● **EXERCISE DESCRIPTION**
Find how many lines below hold "numbers", then state that number by itself.

SUPPLIED RECORDS Start Marker

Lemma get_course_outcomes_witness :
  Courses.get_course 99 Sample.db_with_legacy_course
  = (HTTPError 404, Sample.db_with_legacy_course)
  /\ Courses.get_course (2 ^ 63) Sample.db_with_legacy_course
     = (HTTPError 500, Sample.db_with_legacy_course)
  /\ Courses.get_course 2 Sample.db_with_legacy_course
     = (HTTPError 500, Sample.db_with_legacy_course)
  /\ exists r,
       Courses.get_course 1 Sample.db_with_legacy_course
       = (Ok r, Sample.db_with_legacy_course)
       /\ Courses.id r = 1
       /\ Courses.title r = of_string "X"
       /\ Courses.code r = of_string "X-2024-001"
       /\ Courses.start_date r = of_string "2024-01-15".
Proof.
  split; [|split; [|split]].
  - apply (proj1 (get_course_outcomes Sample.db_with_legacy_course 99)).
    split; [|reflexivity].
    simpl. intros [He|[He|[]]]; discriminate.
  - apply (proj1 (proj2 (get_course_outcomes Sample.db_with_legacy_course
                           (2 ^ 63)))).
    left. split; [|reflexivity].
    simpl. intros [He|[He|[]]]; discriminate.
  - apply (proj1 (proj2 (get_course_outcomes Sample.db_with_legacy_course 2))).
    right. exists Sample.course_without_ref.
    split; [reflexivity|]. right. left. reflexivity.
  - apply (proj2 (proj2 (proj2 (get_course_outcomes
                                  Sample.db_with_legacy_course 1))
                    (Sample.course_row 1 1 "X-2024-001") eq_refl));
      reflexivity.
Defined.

SUPPLIED RECORDS End Marker
SUPPLIED RECORDS Start Marker

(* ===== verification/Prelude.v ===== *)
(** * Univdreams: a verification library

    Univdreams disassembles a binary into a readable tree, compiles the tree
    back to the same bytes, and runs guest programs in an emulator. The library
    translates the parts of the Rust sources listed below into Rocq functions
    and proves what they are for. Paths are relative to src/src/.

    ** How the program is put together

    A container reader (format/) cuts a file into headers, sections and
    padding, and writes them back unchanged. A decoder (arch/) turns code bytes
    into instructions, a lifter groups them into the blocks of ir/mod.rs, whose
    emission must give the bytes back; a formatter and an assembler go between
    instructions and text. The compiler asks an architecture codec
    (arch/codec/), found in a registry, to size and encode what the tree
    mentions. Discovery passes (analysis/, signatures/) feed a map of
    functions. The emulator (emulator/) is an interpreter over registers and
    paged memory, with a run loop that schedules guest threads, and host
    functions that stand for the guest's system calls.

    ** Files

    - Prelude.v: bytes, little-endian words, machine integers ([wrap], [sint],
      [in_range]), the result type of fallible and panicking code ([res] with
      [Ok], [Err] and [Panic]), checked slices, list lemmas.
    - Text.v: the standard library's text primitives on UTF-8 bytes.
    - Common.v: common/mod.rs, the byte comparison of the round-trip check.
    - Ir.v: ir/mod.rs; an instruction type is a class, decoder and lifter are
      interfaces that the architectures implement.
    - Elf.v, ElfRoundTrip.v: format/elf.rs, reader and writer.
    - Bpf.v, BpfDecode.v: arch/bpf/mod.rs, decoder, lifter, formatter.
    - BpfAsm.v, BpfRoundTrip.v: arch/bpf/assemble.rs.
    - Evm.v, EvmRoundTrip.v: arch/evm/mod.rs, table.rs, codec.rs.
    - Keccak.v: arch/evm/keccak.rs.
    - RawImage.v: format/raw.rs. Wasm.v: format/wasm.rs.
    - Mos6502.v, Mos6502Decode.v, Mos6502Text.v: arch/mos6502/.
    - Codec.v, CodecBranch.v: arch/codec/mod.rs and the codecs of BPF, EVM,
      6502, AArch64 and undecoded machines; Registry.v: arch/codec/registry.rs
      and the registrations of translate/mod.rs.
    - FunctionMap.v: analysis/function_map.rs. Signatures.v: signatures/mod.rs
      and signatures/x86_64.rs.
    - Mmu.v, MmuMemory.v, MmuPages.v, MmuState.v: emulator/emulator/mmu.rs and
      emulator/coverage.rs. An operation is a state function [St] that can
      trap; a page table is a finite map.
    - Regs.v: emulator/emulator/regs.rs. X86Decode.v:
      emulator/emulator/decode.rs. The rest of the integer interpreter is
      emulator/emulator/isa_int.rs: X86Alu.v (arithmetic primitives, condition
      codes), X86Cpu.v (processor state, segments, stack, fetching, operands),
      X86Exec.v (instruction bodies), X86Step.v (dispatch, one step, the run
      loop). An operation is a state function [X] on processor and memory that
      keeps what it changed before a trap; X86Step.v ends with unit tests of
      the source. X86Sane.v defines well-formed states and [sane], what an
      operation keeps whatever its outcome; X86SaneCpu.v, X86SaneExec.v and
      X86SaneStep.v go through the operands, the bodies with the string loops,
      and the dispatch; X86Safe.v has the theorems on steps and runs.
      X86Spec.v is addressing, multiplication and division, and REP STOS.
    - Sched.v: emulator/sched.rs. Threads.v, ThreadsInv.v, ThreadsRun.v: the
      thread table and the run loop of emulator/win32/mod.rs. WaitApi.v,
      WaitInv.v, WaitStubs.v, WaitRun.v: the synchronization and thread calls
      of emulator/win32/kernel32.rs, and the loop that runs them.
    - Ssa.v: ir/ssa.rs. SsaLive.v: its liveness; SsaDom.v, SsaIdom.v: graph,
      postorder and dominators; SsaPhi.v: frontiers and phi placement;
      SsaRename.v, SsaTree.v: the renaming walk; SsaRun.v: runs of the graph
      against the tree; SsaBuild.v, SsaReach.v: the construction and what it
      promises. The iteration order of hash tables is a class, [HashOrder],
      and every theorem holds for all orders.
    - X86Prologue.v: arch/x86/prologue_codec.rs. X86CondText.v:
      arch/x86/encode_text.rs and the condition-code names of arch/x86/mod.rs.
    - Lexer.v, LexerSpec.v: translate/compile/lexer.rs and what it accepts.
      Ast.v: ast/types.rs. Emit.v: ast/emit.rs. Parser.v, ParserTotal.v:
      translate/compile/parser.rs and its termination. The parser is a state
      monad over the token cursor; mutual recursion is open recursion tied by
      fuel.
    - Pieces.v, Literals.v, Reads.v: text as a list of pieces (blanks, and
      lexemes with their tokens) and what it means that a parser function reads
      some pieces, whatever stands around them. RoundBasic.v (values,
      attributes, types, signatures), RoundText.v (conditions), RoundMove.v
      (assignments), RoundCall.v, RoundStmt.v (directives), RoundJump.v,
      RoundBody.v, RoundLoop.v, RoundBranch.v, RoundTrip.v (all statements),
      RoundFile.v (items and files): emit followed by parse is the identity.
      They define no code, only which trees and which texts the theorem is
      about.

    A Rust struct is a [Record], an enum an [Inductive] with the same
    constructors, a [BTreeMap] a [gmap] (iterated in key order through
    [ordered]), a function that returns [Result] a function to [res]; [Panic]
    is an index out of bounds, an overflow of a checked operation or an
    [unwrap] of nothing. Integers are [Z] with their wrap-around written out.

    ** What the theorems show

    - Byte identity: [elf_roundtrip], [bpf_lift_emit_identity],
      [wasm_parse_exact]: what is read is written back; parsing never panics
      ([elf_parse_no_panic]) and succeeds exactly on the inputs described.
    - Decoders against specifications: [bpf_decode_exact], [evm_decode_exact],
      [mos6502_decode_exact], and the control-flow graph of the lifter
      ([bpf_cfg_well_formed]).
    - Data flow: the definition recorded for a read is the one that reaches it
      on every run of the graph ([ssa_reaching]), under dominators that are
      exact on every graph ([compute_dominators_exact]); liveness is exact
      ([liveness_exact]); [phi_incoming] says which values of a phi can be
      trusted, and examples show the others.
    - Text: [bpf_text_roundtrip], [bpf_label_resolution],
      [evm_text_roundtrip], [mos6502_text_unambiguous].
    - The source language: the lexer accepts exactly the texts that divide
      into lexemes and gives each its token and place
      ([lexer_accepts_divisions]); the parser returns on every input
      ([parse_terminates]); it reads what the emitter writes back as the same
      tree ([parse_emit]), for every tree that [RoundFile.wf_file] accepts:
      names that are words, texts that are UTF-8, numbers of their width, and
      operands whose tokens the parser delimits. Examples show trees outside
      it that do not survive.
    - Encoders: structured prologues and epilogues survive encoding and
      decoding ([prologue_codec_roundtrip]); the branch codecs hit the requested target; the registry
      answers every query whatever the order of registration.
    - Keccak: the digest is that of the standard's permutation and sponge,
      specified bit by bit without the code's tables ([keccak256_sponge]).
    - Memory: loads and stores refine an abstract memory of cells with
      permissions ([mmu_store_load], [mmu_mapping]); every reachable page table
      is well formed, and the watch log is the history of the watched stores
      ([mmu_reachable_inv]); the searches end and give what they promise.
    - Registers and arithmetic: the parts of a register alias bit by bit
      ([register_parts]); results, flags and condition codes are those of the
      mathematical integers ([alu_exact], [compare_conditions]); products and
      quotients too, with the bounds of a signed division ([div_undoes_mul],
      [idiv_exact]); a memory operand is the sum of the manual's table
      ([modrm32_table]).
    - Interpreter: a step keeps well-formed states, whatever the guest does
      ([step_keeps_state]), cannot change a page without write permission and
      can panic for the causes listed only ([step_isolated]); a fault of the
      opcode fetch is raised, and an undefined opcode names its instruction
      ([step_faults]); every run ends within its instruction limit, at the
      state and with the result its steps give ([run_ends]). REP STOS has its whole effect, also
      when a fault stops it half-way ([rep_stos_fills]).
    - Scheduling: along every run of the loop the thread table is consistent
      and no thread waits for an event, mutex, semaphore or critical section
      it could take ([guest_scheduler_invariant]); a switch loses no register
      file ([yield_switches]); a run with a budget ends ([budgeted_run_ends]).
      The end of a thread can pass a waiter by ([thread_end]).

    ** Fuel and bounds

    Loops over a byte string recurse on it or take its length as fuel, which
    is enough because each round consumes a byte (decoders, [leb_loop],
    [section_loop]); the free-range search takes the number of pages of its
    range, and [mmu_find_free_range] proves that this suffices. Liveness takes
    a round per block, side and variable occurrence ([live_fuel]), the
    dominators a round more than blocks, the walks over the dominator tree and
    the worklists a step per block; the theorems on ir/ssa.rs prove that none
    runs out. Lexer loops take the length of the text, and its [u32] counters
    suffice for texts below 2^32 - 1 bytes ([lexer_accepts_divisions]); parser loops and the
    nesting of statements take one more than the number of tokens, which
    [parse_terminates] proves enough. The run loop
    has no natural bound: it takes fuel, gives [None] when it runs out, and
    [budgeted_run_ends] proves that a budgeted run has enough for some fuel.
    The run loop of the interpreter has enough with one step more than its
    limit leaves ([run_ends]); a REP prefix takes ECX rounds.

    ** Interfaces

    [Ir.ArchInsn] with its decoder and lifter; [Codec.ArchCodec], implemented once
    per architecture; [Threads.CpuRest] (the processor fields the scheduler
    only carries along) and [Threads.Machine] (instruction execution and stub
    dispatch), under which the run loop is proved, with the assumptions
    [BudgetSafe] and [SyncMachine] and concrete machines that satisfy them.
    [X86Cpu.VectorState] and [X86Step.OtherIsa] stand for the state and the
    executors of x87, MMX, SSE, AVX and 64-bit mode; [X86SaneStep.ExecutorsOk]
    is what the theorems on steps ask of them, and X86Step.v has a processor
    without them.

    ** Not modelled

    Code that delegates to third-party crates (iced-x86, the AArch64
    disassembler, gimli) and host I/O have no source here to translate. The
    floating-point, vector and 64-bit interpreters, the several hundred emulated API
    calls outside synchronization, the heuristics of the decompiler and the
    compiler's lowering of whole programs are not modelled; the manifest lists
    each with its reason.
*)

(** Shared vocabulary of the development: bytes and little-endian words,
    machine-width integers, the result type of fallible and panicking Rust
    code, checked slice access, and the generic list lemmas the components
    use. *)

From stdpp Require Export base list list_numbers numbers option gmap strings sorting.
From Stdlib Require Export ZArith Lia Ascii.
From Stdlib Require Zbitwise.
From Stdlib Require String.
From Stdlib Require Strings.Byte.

SUPPLIED RECORDS End Marker

● **WRITTEN RESPONSE**
2